━━ GIVEN INFORMATION

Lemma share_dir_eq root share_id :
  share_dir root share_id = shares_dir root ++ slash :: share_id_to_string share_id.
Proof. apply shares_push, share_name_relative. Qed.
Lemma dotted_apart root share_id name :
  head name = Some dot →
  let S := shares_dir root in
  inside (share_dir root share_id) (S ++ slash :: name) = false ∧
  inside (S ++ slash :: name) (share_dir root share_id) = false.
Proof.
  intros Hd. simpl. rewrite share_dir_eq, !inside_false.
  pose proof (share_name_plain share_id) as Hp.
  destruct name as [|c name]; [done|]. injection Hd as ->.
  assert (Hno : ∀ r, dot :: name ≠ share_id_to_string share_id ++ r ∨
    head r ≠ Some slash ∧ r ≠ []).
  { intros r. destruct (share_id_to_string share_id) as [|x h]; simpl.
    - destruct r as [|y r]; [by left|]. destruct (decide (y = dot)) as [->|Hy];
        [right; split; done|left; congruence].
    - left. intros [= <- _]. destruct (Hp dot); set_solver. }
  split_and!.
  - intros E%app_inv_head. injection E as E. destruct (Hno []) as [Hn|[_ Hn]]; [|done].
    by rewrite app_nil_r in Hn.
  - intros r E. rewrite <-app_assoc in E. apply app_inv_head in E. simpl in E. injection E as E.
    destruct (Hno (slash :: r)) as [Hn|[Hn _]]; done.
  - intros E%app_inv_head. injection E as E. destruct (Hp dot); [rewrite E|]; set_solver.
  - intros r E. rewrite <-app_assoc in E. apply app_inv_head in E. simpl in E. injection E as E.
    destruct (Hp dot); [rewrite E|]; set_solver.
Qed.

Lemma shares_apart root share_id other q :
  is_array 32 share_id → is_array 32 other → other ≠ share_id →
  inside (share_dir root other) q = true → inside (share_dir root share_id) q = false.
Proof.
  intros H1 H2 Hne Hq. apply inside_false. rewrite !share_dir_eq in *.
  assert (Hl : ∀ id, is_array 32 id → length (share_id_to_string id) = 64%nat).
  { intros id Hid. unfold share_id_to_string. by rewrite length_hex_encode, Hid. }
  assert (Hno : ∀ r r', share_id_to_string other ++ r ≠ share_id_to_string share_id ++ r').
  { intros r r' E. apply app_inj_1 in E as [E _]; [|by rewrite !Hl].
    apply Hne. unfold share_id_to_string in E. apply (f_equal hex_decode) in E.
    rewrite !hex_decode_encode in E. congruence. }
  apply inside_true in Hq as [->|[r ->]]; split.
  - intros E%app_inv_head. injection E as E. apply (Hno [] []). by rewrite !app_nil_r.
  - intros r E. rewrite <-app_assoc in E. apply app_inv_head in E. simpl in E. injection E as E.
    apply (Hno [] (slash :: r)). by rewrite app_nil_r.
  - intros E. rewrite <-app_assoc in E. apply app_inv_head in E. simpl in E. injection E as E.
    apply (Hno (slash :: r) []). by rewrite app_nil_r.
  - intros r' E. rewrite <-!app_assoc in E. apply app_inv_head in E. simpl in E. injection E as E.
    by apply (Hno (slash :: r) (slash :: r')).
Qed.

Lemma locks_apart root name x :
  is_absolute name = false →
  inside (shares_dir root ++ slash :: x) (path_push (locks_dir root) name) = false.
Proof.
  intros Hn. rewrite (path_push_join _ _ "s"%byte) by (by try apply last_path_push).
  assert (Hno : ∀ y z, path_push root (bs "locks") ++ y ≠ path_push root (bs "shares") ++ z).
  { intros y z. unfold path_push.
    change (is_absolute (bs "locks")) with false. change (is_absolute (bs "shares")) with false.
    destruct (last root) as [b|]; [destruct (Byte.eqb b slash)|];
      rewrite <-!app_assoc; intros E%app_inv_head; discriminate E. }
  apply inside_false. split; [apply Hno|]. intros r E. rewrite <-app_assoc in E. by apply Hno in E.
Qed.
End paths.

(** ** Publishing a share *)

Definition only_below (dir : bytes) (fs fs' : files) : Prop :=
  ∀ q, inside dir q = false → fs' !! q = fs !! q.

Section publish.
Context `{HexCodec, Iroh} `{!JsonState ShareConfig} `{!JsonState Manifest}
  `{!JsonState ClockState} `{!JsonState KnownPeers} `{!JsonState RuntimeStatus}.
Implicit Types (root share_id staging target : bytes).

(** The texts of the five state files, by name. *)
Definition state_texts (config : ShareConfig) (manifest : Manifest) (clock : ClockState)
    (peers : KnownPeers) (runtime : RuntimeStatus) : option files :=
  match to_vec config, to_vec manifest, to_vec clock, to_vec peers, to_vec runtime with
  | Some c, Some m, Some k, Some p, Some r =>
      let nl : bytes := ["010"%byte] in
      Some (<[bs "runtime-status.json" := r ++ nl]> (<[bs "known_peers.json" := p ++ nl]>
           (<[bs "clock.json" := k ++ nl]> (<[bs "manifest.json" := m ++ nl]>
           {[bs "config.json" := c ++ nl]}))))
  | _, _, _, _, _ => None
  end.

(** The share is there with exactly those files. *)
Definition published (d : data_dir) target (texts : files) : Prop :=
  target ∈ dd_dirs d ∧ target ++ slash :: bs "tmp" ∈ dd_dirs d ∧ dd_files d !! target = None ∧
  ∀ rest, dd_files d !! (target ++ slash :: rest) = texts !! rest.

━━━━
━━ GIVEN INFORMATION

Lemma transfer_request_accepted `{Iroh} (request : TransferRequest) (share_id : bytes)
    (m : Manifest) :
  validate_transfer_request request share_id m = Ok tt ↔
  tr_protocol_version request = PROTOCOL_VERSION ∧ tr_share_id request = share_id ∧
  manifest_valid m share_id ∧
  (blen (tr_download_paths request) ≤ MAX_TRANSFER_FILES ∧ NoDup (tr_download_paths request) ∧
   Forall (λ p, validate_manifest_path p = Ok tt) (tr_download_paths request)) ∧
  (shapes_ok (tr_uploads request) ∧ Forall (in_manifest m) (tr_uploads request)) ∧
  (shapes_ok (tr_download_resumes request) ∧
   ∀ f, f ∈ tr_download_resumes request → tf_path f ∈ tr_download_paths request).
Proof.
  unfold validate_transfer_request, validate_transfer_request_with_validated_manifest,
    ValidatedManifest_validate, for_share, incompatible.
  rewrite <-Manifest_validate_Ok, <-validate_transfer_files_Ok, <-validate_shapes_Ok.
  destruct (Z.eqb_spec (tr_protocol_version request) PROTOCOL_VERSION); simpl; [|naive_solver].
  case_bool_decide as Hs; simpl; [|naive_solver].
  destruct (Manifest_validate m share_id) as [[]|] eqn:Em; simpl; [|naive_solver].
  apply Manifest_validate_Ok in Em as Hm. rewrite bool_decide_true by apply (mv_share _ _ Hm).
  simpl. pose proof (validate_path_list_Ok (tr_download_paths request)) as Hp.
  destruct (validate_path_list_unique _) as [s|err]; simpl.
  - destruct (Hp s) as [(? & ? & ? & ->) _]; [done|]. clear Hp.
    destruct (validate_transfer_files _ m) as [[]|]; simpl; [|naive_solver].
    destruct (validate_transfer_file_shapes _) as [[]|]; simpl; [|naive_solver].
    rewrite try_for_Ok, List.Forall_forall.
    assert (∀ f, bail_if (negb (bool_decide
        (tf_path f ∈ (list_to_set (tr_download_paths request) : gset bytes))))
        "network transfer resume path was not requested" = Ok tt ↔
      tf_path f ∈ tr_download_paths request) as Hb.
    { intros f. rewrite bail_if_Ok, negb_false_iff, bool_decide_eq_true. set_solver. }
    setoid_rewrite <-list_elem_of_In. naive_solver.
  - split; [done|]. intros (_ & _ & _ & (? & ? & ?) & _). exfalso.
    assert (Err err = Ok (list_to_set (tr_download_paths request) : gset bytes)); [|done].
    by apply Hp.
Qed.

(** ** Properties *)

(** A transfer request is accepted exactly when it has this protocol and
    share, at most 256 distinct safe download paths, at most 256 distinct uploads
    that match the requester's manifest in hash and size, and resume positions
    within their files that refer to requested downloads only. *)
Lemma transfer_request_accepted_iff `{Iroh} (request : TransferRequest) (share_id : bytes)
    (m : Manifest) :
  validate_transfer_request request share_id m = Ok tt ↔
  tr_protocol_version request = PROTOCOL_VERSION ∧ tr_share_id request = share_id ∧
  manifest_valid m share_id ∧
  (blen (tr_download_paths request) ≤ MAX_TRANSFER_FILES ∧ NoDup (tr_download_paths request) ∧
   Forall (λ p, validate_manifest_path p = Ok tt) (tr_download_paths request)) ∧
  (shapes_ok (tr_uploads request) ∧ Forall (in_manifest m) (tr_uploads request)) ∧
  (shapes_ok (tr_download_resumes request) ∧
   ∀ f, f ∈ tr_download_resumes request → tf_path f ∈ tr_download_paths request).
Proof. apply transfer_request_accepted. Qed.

━━━━

## ASSIGNMENT
Across the data above, how many lines include the word "that"? Give only the number.

## ANSWER TO THE PROBLEM
2